(Noam Galai/Getty Images)
(Noam Galai/Getty Images)
Ready to Meet Him
So many words have been written in the past few days—the past week, actually—about the talent, the humanity, the vulnerability and the spirituality of a man who burst onto the world stage around the turn of the millennium dripping in blood, attack dogs at his side, delivering genuinely shocking tales of murder and mayhem and what one hip-hop-friendly magazine, which was not alone in its opinion, dubbed the third grossest rap lyric of all time.
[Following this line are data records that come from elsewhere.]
(** [mem]: the buffer for the results was allocated, [results]: what the MAC
    layer answered. *)
Definition wifi_netlink_candidate_ap_find (mem : bool) (results : option (list scan_ap)) (vif : nat)
    (bssid ssid : option bytes) : Z + scan_ap :=
  if decide (CFG_VIF_NUM <= vif)%nat then inl (-1)
  else match bssid, ssid with
  | None, None => inl (-2)
  | _, _ =>
      if negb mem then inl (-3)
      else match results with
      | None => inl (-4)
      | Some l => match candidate_loop (is_wanted bssid ssid) l (-255) None with Some r => inr r | None => inl (-5) end
      end
  end.

(** ** WEP keys *)
Definition util_char2num (c : Z) : Z :=
  if (48 <=? c) && (c <=? 57) then c - 48
  else if (97 <=? c) && (c <=? 102) then c - 97 + 10
  else if (65 <=? c) && (c <=? 70) then c - 65 + 10
  else -1.

Definition util_hex2byte (a b : Z) : Z :=
  let a := util_char2num a in
  if a <? 0 then -1
  else let b := util_char2num b in if b <? 0 then -1 else Z.lor (Z.shiftl a 4) b.

Fixpoint util_hexstr2bin (hex : bytes) (len : nat) {struct len} : option bytes :=
  match len, hex with
  | O, _ => Some []
  | S len, a :: b :: hex =>
      let x := util_hex2byte a b in
      if x <? 0 then None else match util_hexstr2bin hex len with Some buf => Some (x :: buf) | None => None end
  | _, _ => None
  end.

(** A key of [hex_len] digits becomes one of [ascii_len] bytes with a terminator. *)
Definition wep_key (hex_len ascii_len : Z) (c : nl_cfg) : option nl_cfg :=
  if c_pass_len c =? hex_len then
    match util_hexstr2bin (c_pass c) (Z.to_nat ascii_len) with
    | None => None
    | Some key => Some (set_pass (overwrite 0 (key ++ [0]) (c_pass c)) ascii_len c)
    end
  else Some c.

Definition wep_convert (c : nl_cfg) : option nl_cfg :=
  let n := c_pass_len c in
  if negb (n =? WPAS_WEP40_ASCII_LEN) && negb (n =? WPAS_WEP40_HEX_LEN) &&
     negb (n =? WPAS_WEP104_ASCII_LEN) && negb (n =? WPAS_WEP104_HEX_LEN) then None
  else
    match wep_key WPAS_WEP40_HEX_LEN WPAS_WEP40_ASCII_LEN c with
    | None => None
    | Some c => wep_key WPAS_WEP104_HEX_LEN WPAS_WEP104_ASCII_LEN c
    end.

(** ** The connection request *)
Record connect_cmd := ConnectCmd { cc_freq : Z; cc_ssid : bytes; cc_bssid : bytes; cc_flags : Z; cc_auth_alg : Z; cc_ie : bool }.

Inductive nl_call :=
  | pmksa_cache_flush
  | wpas_set_wep_key (key : bytes)
  | wpa_gen_ie
  | ctl_connect (cmd : connect_cmd).

(** The security of the candidate fits the password, or its absence. *)
Definition crypto_ok (c : nl_cfg) (r : scan_ap) : bool :=
  negb ((negb (c_pass_len c =? 0) && (r_akm r =? AKM_NONE))
     || ((c_pass_len c =? 0) && negb (any_of (r_akm r)
          (Z.lor AKM_NONE (Z.lor AKM_OWE (Z.lor AKM_8021X (Z.lor AKM_8021X_SHA256 (Z.lor AKM_8021X_SUITE_B AKM_8021X_SUITE_B_192)))))))).

(** What the candidate fills in. *)
Definition take_candidate (r : scan_ap) (c : nl_cfg) : nl_cfg :=
  NlCfg (if c_with_bssid c then overwrite 0 (take (Z.to_nat (r_ssid_len r)) (r_ssid r)) (c_ssid c) else c_ssid c)
    (if c_with_bssid c then r_ssid_len r else c_ssid_len c) (u8 (wifi_freq_to_channel (r_freq r)))
    (if c_with_bssid c then c_bssid c else take 6 (r_bssid r)) (c_with_bssid c)
    (r_akm r) (r_group r) (r_pair r) (c_pass c) (c_pass_len c) (c_flush c).

Section connect.
(** [pmksa_cached]: a key for the BSSID and AKM is cached; [ie_ok]: the WPA or
    RSN element can be made; [execute]: the MAC layer takes the command. *)
Context (pmksa_cached : bytes -> Z -> bool) (ie_ok : bool) (execute : connect_cmd -> bool).

(** The command for the candidate, with the AKM used for authentication. *)
Definition connect_command (s : nl_sta) (r : scan_ap) (akm : Z) (ie pairwise : bool) : connect_cmd :=
  let flags := Z.lor CONTROL_PORT_HOST (if any_of (r_group r) CIPHER_BIP then MFP_IN_USE else 0) in
  let flags := Z.lor flags (if pairwise then USE_PAIRWISE_KEY else 0) in
  let auth :=
    if any_of akm AKM_SAE || any_of akm AKM_FT_OVER_SAE then MAC_AUTH_ALGO_SAE
    else if akm =? AKM_PRE_RSN then
      if nl_status_code s =? WLAN_STATUS_NOT_SUPPORTED_AUTH_ALG then MAC_AUTH_ALGO_OPEN else MAC_AUTH_ALGO_SHARED
    else MAC_AUTH_ALGO_OPEN in
  let flags := Z.lor flags (if negb (akm =? AKM_NONE) then USE_PRIVACY else 0) in
  let flags := Z.lor flags
    (if (r_pair r =? CIPHER_WEP40) || (r_pair r =? CIPHER_TKIP) || (r_pair r =? CIPHER_WEP104) then DISABLE_HT else 0) in
  ConnectCmd (r_freq r) (take (Z.to_nat (r_ssid_len r)) (r_ssid r)) (take 6 (r_bssid r)) flags auth ie.

Definition send_connect (s : nl_sta) (calls : list nl_call) (cmd : connect_cmd) : Z * nl_sta * list nl_call :=
  (if execute cmd then 0 else WIFI_MGMT_CONN_ASSOC_FAIL, s, calls ++ [ctl_connect cmd]).

Definition connect_candidate (s : nl_sta) (r : scan_ap) : Z * nl_sta * list nl_call :=
  let c := nl_conf s in
  let calls := if c_flush c then [pmksa_cache_flush] else [] in
  let c := take_candidate r (set_flush false c) in
  let s := set_conf c s in
  let akm :=
    if (any_of (r_akm r) AKM_SAE && pmksa_cached (take 6 (r_bssid r)) AKM_SAE)
    || (any_of (r_akm r) AKM_OWE && pmksa_cached (take 6 (r_bssid r)) AKM_OWE) then AKM_NONE else r_akm r in
  if any_of (c_akm c) AKM_NONE then send_connect s calls (connect_command s r akm false false)
  else if c_akm c =? AKM_PRE_RSN then
    send_connect s (calls ++ [wpas_set_wep_key (take (Z.to_nat (c_pass_len c)) (c_pass c))]) (connect_command s r akm false false)
  else if ie_ok then send_connect s (calls ++ [wpa_gen_ie]) (connect_command s r akm true true)
  else (WIFI_MGMT_CONN_UNSPECIFIED, s, calls ++ [wpa_gen_ie]).

(** Called by the management with the interface's own configuration. *)
Definition wifi_netlink_connect_req (mem : bool) (results : option (list scan_ap)) (vif : nat) (vif_type_sta : bool) (s : nl_sta)
    : Z * nl_sta * list nl_call :=
  if bool_decide (CFG_VIF_NUM <= vif)%nat || negb vif_type_sta then (WIFI_MGMT_CONN_UNSPECIFIED, s, [])
  else
    let c := nl_conf s in
    match wifi_netlink_candidate_ap_find mem results vif
            (if c_with_bssid c then Some (c_bssid c) else None) (if c_with_bssid c then None else Some (c_ssid c)) with
    | inl _ => (WIFI_MGMT_CONN_NO_AP, NlSta c WIFI_MGMT_CONN_NO_AP (nl_reason_code s) (nl_status_code s) (nl_history_ip s), [])
    | inr r =>
        if negb (crypto_ok c r) then (WIFI_MGMT_CONN_NO_AP, s, [])
        else if r_akm r =? AKM_PRE_RSN then
          match wep_convert c with
          | None => (WIFI_MGMT_CONN_UNSPECIFIED, s, [])
          | Some c => connect_candidate (set_conf c s) r
          end
        else connect_candidate s r
    end.
End connect.

(** ** Events of the MAC layer *)
Inductive macif_msg :=
  | MACIF_SCAN_RESULT_EVENT (payload : bytes)
  | MACIF_SCAN_DONE_EVENT (status : Z)
  | MACIF_CONNECT_EVENT (status_code : Z)
  | MACIF_DISCONNECT_EVENT (reason_code : Z)
  | MACIF_ROAMING_EVENT
  | MACIF_DHCP_START_EVENT
  | MACIF_EXTERNAL_AUTH_EVENT
  | MACIF_OTHER_EVENT.

Definition refused_reason (status : Z) : Z :=
  if (status =? 53) || (status =? 40) || (status =? 12) then WIFI_MGMT_CONN_ASSOC_FAIL
  else if (13 <=? status) && (status <=? 16) then WIFI_MGMT_CONN_AUTH_FAIL
  else if status =? 1 then WIFI_MGMT_CONN_UNSPECIFIED
  else WIFI_MGMT_CONN_ASSOC_FAIL.
Definition stale_pmk_status (status : Z) : bool := (status =? 53) || (status =? 40) || (status =? 12).

Definition lost_reason (reason : Z) : Z :=
  if (reason =? 6) || (reason =? 7) || (reason =? 8) || (reason =? 3) || (reason =? 4) then WIFI_MGMT_DISCON_RECV_DEAUTH
  else if reason =? 1 then WIFI_MGMT_DISCON_NO_BEACON
  else if reason =? 14 then WIFI_MGMT_DISCON_MIC_FAIL
  else if reason =? 0 then WIFI_MGMT_DISCON_FROM_UI
  else if reason =? 15 then WIFI_MGMT_CONN_HANDSHAKE_FAIL
  else if reason =? 2 then WIFI_MGMT_DISCON_RECV_DEAUTH
  else WIFI_MGMT_DISCON_UNSPECIFIED.

(** The station afterwards, and the message for the event loop; [running]: the
    Wi-Fi is open. *)
Definition wifi_netlink_msg_forward (running : bool) (vif : nat) (m : option macif_msg) (s : nl_sta)
    : nl_sta * (Z + (mgmt_event * Z)) :=
  if negb running then (s, inl (-1))
  else match m with
  | None => (s, inl (-1))
  | Some m =>
      if decide (CFG_VIF_NUM <= vif)%nat then (s, inl (-1))
      else match m with
      | MACIF_SCAN_RESULT_EVENT _ => (s, inr (EV_SCAN_RESULT, 0))
      | MACIF_SCAN_DONE_EVENT status => (s, inr (if status =? 0 then EV_SCAN_DONE else EV_SCAN_FAIL, status))
      | MACIF_CONNECT_EVENT status =>
          let c := nl_conf s in
          if status =? 0 then (NlSta c (nl_last_reason s) (nl_reason_code s) 0 (nl_history_ip s), inr (EV_ASSOC_SUCCESS, 0))
          else (NlSta (if stale_pmk_status status then set_flush true c else c) (nl_last_reason s) (nl_reason_code s) (u16 status) (nl_history_ip s),
                inr (EV_CONNECT_FAIL, refused_reason status))
      | MACIF_DISCONNECT_EVENT reason =>
          let c := nl_conf s in
          (NlSta (if reason =? 2 then set_flush true c else c) (nl_last_reason s) (u16 reason) (nl_status_code s) (nl_history_ip s),
           inr (EV_DISCONNECT, lost_reason reason))
      | MACIF_ROAMING_EVENT => (s, inr (EV_ROAMING_START, 0))
      | MACIF_DHCP_START_EVENT => (s, inr (EV_DHCP_START, 0))
      | MACIF_EXTERNAL_AUTH_EVENT => (s, inr (EV_EXTERNAL_AUTH_REQUIRED, 0))
      | MACIF_OTHER_EVENT => (s, inl (-3))
      end
  end.

(** ** Lemmas *)
Lemma channel_freq_back ch : 1 <= ch <= 14 -> wifi_freq_to_channel (wifi_channel_to_freq ch) = ch.
Proof.
  intros H. assert (E : forallb (fun i => wifi_freq_to_channel (wifi_channel_to_freq (i + 1)) =? i + 1) (seqZ 0 14) = true) by (by vm_compute).
  apply (forallb_seqZ _ _ (ch - 1)) in E; [|lia]. cbv beta in E. apply Z.eqb_eq in E.
  by replace (ch - 1 + 1) with ch in E by lia.
Qed.

(** The loop keeps the strongest wanted result: nothing wanted is stronger, and
    nothing wanted before it is as strong. *)
Lemma candidate_loop_best wanted l max cand r : candidate_loop wanted l max cand = Some r ->
  (cand = Some r /\ Forall (fun x => wanted x = true -> r_rssi x <= max) l) \/
  (exists l1 l2, l = l1 ++ r :: l2 /\ wanted r = true /\ max < r_rssi r /\
     Forall (fun x => wanted x = true -> r_rssi x < r_rssi r) l1 /\ Forall (fun x => wanted x = true -> r_rssi x <= r_rssi r) l2).
Proof.
  revert max cand. induction l as [|x l IH]; intros max cand; cbn [candidate_loop]; [by left|].
  destruct (wanted x) eqn:Hw; cbn [andb]; [destruct (Z.ltb_spec max (r_rssi x)) as [Hx|Hx]|]; intros H; apply IH in H.
  - right. destruct H as [[[= ->] H]|(l1 & l2 & -> & Hr & Hm & H1 & H2)].
    + exists [], l. split_and!; try done.
    + exists (x :: l1), l2. split_and!; [done|done|lia| |done]. constructor; [intros _; lia|done].
  - destruct H as [[-> H]|(l1 & l2 & -> & Hr & Hm & H1 & H2)]; [left; split; [done|by constructor]|].
    right. exists (x :: l1), l2. split_and!; [done|done|done| |done]. constructor; [intros _; lia|done].
  - destruct H as [[-> H]|(l1 & l2 & -> & Hr & Hm & H1 & H2)]; [left; split; [done|constructor; [congruence|done]]|].
    right. exists (x :: l1), l2. split_and!; [done|done|done| |done]. constructor; [congruence|done].
Qed.

Lemma candidate_loop_none wanted l max : candidate_loop wanted l max None = None ->
  Forall (fun x => wanted x = true -> r_rssi x <= max) l.
Proof.
  assert (Hsome : forall l m c, is_Some c -> is_Some (candidate_loop wanted l m c)).
  { clear. intros l. induction l as [|x l IH]; intros m c Hc; [done|]. cbn. case_match; by apply IH. }
  induction l as [|x l IH]; [constructor|]. cbn.
  destruct (wanted x) eqn:Hw; cbn [andb]; [destruct (Z.ltb_spec max (r_rssi x)) as [Hx|Hx]|]; intros H.
  - destruct (Hsome l (r_rssi x) (Some x) ltac:(done)) as [? ?]. congruence.
  - constructor; [done|by apply IH].
  - constructor; [congruence|by apply IH].
Qed.

(** The strongest of the wanted results, the first of them. *)
Definition best_of (wanted : scan_ap -> bool) (l : list scan_ap) (r : scan_ap) : Prop :=
  exists l1 l2, l = l1 ++ r :: l2 /\ wanted r = true /\
    Forall (fun x => wanted x = true -> r_rssi x < r_rssi r) l1 /\ Forall (fun x => wanted x = true -> r_rssi x <= r_rssi r) l2.

Lemma candidate_found mem results vif bssid ssid r :
  wifi_netlink_candidate_ap_find mem results vif bssid ssid = inr r ->
  exists l, results = Some l /\ best_of (is_wanted bssid ssid) l r.
Proof.
  unfold wifi_netlink_candidate_ap_find. case_decide; [done|].
  destruct bssid as [b|], ssid as [s|]; try done; destruct mem; try done; destruct results as [l|]; try done; cbn [negb];
    destruct (candidate_loop _ l _ None) as [x|] eqn:E; try done; intros [= ->]; exists l; (split; [done|]);
    apply candidate_loop_best in E as [[? _]|(l1 & l2 & ? & ? & _ & ? & ?)]; try done; by exists l1, l2.
Qed.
The words, the ones written in the past week that is, are beautiful and, by and large, true, and they capture the complexities and contradictions of the most explosive rapper, and one of the great live performers, of our most recent fin de siècle, who succumbed last week to a lifetime of pain and struggle. The same pain and struggle that served as both text and subtext for those extraordinary, and extraordinarily troubling, raps. I'm going to keep this relatively short and let other writers do the talking. What interests me right now, what has always fascinated me most about DMX, is the voice with which he did his talking. A voice that the writer TOURÉ once described as "the sound of gravel hitting the grave." A voice that "growled like a dog, credibly and often." A singular and fantastic hip-hop instrument that EARL "DMX" SIMMONS wielded as the perfect finishing piece in stripped down productions that answered the space he built into his raps with even more space. He was a man who understood sonics, not surprisingly. He took his stage name from a classic early drum machine, the OBERHEIM DMX. Future drum machines should use his voice as a patch. And users of that patch should note that for all the satanic imagery in his music, he spent more time directly addressing GOD than SATAN. He was, against all the odds of his own life, a man of faith. And a man of good, even great, humor. The third grossest rap lyric of all time is genuinely funny, as DMX often was. He turned his pain and struggles into humor and into art and life lessons and into hip-hop gold and platinum. Catharsis for his fans, if not always for himself. He never did leave the pain and struggles behind. MusicSET: "He Overcame, He Saw, He Conquered, He Struggled: DMX's Ruff Ryding Life."
'Twas Friday
And though there was no newsletter, people still put out new music, including TAYLOR SWIFT, who launched her master recording reclamation project with FEARLESS (TAYLOR'S VERSION), of which I'll have more to say later this week (here, in the meantime, is what ALEXA and SIRI have to say about it)... Chicago jazz-funk-electro-plus explorers DAMON LOCKS AND THE BLACK MONUMENT ENSEMBLE, whose NOW is a musical conversation/response to 2020's social justice protests... Malian kora master BALLAKÉ SISSOKO... The ambitious hip-hop sprawl that is BROCKHAMPTON... And MERRY CLAYTON, MIGUEL, VIJAY IYER/LINDA MAY HAN OH/TYSHAWN STOREY, RHIANNON GIDDENS & FRANCESCO TURRISI, the late MO3, KID INK, LAKEYAH, PEGGY SEEGER, SUFJAN STEVENS, SPIRIT OF THE BEEHIVE, LES CHANTS DU HUSARD, REVEREND PEYTON'S BIG DAMN BAND, BALMORHEA, YOSHINORI HAYASHI, CFCF, JEAN-MICHEL JARRE, SKULLCRUSHER, ONYX, BLACK FORTUNE, MATTHEW E. WHITE & LONNIE HOLLEY, the late LARRY CORYELL, ÅRABROT, SWEET OBLIVION, CHEAP TRICK and ARI HERSTAND.
Rest in Peace
B.B. DICKERSON, bassist, singer and founding member of WAR... HOWARD WEITZMAN, lawyer who represented MICHAEL JACKSON, DIDDY, JUSTIN BIEBER and many other music, film and sports stars... Techno DJ, producer, label owner and fashion designer TIM BAKER... RALPH SCHUCKETT, session keyboardist and founding member of UTOPIA... ETHEL GABRIEL, who produced at least 2,500 records for RCA VICTOR at a time when female producers were almost unheard of... New York opera superfan LOIS KIRSCHENBAUM, who left behind a wonderful obituary and a rent-controlled East Village apartment full of autographed mementos... Country songwriter BILL OWENS, who was instrumental in his niece DOLLY PARTON's career... Avant-garde jazz saxophonist SONNY SIMMONS... Pop/disco singer/songwriter PATRICK JUVET... Brazilian bassist SÉRGIO BRANDÃO... Jazz drummer DUFFY JACKSON... PAUL HUMPHREY, frontman of Toronto new wave band BLUE PETER... Ticketing executive BEN TAYLOR, who specialized in festivals for FRONT GATE TICKETS... STONE ANDERSON, bassist for Alabama rockers ROB ALDRIDGE & THE PROPONENTS.